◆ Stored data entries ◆
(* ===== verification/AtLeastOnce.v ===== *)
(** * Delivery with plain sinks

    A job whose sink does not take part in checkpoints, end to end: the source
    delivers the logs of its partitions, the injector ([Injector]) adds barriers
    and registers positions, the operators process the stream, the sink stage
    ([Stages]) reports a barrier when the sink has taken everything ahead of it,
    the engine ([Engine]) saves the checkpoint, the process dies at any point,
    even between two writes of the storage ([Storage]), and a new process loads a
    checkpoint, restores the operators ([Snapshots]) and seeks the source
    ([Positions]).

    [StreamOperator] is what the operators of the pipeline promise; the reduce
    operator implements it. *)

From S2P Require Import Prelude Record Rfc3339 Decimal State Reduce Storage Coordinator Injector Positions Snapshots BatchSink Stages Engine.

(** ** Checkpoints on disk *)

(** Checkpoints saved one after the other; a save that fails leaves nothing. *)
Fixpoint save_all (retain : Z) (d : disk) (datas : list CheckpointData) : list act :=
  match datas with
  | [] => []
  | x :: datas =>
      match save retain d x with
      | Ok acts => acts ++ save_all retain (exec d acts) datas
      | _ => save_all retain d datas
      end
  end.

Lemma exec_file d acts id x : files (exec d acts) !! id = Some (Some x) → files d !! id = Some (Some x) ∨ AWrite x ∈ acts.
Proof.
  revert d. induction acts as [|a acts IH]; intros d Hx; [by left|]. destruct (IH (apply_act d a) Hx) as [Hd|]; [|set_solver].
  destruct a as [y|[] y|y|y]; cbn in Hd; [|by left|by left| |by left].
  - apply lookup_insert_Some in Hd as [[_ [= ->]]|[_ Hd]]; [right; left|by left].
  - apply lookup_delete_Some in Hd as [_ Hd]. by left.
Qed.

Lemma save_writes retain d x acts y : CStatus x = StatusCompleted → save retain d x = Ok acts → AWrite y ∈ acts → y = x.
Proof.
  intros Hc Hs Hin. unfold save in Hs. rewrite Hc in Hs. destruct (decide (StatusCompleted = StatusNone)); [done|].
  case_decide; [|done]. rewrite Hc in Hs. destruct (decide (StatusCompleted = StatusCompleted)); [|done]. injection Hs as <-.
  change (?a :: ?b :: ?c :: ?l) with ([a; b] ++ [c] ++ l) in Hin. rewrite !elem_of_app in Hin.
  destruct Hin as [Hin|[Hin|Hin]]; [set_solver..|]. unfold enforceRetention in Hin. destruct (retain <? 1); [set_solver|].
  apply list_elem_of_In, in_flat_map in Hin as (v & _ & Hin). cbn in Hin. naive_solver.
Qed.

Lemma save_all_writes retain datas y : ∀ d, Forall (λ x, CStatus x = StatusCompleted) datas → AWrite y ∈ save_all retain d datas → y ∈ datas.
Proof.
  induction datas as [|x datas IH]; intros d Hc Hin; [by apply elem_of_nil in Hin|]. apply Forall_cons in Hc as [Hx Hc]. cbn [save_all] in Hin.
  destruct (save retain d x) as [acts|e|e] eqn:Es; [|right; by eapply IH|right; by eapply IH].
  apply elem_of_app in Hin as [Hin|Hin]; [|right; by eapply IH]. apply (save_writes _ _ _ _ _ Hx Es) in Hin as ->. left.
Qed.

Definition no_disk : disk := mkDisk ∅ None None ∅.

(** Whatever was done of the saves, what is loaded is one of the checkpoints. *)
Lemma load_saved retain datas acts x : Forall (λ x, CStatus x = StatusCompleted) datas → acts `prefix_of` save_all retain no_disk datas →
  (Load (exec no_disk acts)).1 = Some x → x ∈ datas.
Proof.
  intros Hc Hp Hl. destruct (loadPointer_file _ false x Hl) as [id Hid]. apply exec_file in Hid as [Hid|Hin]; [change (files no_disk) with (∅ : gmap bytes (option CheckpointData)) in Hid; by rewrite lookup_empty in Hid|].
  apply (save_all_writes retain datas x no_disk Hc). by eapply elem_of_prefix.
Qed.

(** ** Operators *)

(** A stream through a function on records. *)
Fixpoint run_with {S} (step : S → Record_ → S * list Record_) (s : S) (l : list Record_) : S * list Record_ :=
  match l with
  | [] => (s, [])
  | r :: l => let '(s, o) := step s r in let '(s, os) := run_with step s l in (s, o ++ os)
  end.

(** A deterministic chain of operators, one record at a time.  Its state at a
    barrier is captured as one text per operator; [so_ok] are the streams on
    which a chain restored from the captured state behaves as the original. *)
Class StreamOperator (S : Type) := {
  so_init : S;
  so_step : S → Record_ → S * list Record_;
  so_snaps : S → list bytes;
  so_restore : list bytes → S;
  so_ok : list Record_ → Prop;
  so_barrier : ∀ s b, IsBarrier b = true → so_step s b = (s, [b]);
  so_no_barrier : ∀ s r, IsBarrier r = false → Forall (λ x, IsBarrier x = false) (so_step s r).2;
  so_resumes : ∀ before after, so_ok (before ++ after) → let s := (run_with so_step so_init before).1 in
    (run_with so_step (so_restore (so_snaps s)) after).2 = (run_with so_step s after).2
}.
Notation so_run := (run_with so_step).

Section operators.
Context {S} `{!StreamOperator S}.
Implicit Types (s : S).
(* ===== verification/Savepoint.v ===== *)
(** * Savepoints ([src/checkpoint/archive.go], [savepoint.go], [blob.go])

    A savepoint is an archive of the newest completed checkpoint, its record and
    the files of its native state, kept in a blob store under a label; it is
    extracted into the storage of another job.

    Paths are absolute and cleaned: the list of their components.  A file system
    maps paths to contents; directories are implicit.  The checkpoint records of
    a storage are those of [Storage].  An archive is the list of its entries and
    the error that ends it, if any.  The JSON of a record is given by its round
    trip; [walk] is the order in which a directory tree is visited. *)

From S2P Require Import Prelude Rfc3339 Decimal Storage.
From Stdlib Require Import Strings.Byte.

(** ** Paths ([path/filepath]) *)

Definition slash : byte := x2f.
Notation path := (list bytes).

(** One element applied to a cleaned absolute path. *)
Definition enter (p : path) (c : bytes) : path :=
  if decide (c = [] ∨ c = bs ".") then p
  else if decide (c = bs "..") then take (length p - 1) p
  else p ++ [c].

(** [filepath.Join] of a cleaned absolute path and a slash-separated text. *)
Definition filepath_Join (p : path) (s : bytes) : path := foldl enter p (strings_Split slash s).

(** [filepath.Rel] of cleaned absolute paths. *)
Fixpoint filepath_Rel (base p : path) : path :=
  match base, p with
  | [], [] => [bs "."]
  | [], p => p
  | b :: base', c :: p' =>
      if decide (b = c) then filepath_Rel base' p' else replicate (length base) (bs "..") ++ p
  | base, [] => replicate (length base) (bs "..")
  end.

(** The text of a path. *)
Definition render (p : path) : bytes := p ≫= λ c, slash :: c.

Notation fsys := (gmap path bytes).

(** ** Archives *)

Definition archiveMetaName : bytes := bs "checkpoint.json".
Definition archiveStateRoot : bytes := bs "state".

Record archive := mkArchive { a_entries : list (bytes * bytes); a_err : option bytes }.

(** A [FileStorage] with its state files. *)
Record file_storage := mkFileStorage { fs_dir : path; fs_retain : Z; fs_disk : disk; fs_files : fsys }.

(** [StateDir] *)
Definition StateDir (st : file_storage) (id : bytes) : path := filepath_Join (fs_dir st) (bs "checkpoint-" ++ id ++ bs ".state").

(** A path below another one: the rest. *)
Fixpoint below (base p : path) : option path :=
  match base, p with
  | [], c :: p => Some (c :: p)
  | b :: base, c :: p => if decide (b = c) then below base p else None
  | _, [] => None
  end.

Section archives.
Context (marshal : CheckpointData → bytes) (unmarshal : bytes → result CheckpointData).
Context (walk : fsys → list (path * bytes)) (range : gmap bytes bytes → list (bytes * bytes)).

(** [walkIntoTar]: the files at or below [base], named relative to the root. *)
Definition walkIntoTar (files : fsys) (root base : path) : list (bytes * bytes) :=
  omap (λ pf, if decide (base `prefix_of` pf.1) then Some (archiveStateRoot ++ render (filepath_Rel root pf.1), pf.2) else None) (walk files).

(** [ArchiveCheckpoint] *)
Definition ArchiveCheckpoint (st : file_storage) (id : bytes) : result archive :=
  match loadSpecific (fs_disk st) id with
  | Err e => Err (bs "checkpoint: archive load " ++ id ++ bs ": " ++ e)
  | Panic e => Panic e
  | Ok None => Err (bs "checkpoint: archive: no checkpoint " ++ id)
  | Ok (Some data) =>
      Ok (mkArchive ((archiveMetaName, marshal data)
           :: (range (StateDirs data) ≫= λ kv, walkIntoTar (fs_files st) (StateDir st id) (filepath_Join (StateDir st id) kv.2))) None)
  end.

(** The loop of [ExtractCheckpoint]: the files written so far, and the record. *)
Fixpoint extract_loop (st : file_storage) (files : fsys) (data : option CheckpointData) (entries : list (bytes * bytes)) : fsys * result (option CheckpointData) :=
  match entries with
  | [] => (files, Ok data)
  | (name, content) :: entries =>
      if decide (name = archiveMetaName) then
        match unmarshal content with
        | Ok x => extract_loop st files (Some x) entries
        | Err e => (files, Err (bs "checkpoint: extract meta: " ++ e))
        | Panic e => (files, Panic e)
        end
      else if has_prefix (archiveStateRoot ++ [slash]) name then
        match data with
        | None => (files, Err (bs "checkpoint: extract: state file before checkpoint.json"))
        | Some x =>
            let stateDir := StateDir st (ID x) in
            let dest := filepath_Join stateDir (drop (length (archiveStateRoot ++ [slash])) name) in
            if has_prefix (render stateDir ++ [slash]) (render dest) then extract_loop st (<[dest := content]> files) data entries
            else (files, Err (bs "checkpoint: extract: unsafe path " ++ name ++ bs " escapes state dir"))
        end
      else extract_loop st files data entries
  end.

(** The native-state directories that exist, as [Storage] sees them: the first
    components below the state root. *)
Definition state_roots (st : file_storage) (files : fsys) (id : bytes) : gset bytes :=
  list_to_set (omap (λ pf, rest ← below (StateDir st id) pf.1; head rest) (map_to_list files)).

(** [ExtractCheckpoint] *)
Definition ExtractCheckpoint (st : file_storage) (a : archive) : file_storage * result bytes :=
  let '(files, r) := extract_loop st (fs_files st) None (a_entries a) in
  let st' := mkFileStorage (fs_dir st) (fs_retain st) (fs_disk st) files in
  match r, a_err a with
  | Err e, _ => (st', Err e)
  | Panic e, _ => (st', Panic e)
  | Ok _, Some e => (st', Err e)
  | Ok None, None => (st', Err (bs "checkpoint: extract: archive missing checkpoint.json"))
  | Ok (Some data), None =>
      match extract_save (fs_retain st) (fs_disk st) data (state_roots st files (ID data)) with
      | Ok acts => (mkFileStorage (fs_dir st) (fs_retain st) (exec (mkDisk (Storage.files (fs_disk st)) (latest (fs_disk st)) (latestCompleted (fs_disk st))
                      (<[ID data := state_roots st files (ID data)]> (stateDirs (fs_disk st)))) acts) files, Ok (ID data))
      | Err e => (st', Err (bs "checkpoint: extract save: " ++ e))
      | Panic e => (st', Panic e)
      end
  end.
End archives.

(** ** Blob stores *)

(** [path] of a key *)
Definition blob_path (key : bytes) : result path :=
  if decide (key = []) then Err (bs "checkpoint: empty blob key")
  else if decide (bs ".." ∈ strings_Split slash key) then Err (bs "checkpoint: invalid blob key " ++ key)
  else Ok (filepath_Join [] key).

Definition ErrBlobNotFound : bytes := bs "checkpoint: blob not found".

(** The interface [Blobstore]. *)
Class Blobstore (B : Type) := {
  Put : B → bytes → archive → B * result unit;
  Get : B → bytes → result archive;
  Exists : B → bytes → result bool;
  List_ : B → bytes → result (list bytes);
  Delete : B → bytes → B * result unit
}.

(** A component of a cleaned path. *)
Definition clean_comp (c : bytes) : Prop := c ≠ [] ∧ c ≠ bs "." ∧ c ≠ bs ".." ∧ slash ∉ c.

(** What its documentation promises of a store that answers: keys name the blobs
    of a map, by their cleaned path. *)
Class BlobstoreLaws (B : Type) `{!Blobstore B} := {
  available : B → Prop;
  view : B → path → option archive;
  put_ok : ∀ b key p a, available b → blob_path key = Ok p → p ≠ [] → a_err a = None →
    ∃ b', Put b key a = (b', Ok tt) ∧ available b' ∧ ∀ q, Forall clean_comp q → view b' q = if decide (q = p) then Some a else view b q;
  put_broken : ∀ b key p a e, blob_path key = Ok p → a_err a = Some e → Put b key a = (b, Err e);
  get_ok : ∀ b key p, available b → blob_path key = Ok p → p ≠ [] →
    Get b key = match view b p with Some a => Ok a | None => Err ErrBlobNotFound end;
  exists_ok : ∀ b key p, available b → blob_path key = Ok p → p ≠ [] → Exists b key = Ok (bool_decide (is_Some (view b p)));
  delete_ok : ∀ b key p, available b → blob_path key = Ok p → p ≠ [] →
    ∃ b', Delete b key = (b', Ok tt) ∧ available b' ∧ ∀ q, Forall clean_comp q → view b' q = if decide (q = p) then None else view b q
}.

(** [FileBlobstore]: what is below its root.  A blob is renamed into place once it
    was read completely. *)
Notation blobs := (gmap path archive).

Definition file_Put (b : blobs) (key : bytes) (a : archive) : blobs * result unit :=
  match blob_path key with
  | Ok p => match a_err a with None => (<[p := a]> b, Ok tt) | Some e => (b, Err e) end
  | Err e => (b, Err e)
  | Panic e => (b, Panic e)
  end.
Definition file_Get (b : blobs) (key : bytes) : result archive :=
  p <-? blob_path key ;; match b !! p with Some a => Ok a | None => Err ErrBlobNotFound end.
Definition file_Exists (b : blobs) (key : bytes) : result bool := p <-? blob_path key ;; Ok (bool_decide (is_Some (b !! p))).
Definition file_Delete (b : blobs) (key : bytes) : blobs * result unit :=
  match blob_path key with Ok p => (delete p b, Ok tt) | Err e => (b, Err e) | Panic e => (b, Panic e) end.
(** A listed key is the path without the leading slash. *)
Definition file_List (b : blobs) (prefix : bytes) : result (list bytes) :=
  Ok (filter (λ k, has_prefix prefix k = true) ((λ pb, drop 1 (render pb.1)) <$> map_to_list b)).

◆ EXERCISE DIRECTIONS ◆
Which of the lines above hold the word "archiveMetaName"? Copy each one.

◆ TASK OUTPUT ◆
Definition archiveMetaName : bytes := bs "checkpoint.json".
      Ok (mkArchive ((archiveMetaName, marshal data)
      if decide (name = archiveMetaName) then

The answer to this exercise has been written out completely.